There's wind and sun and grass,
people and colour and show.
It's all free. And if there's some
racing too, well good luck to it.
It does no harm.
J.P.W. Mallalieu - Sporting Days
STRENGTH IN FORTH
part nine
IN THE STRINGDOM OF FORTH
A very sophisticated paperware Dutch computermagazine - PCM - of
April 1988 wrote about this magazine and the love-affairs of its
chief editor and founder. The particular article's subject: three
computer-magazines published on disk. In one and only packed
characterstring: ST-NEWS won the race ; it's on top of stack.
But as far as I am concerned: a packed FORTH-string is of more
importance than most racing: it's so much noise and at the end
....you are where you started. With FORTH you never get to the
end; there's always something to (n)extend.
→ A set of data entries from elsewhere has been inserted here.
(** What follows the cycle when the mode is not [oneshot] and the sleep
    returns: no [break], no exception that the handler does not absorb. *)
Lemma after_update_steady cfg w r1 :
  cfg.(ops_mode) ≠ "oneshot" →
  time_sleep cfg.(scrape_interval) = Ok tt →
  (∃ evs, after_update cfg w r1 = (evs ++ [Slept cfg.(scrape_interval)], Ok false)
          ∧ count is_updated evs = 0 ∧ count is_slept evs = 0)
  ∨ (∃ evs e, after_update cfg w r1 = (evs, Raise e)
              ∧ count is_updated evs = 0 ∧ count is_slept evs = 0).
Proof.
  intros Hmode Hsleep. unfold after_update.
  apply String.eqb_neq in Hmode. rewrite Hmode, Hsleep.
  destruct (writes_file cfg).
  - destruct (write_to_textfile w (metrics_file cfg)) as [[] | e].
    + left. by exists [Written (metrics_file cfg) r1].
    + right. by exists [WriteFailed (metrics_file cfg) e], e.
  - left. by exists [].
Qed.

(** Whatever holds of the registry and is kept by a cycle holds after a
    run. *)
Lemma while_true_invariant (P : registry → Prop) fuel cfg ws i r :
  (∀ w r, P r → P (update_metrics cfg w r)) →
  P r → P (registry_of (while_true fuel cfg ws i r)).
Proof.
  intros Hcycle. revert i r. induction fuel as [|fuel IH]; intros i r Hr; [done|].
  rewrite while_true_step. cbn zeta.
  destruct (after_update cfg (ws i) _) as [evs [[] | e]].
  - cbn. by apply Hcycle.
  - rewrite registry_prepend. by apply IH, Hcycle.
  - destruct (time_sleep _).
    + rewrite registry_prepend. by apply IH, Hcycle.
    + cbn. by apply Hcycle.
Qed.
Some of the subjects regarding strings I could have discussed in
relation to input and output with equal right, but I thought it
better to bring them all together in one issue of this course.
The emphasis is laid here on stringmanipulation, which is mostly
called very easy to implement in FORTH with standard words. But
it would have been much easier if the work had been done already.
In BASIC stringmanipulation has grown to a very extensive bunch
of statements and functions as RIGHT$, LEFT$, MID$, STRING$ etc.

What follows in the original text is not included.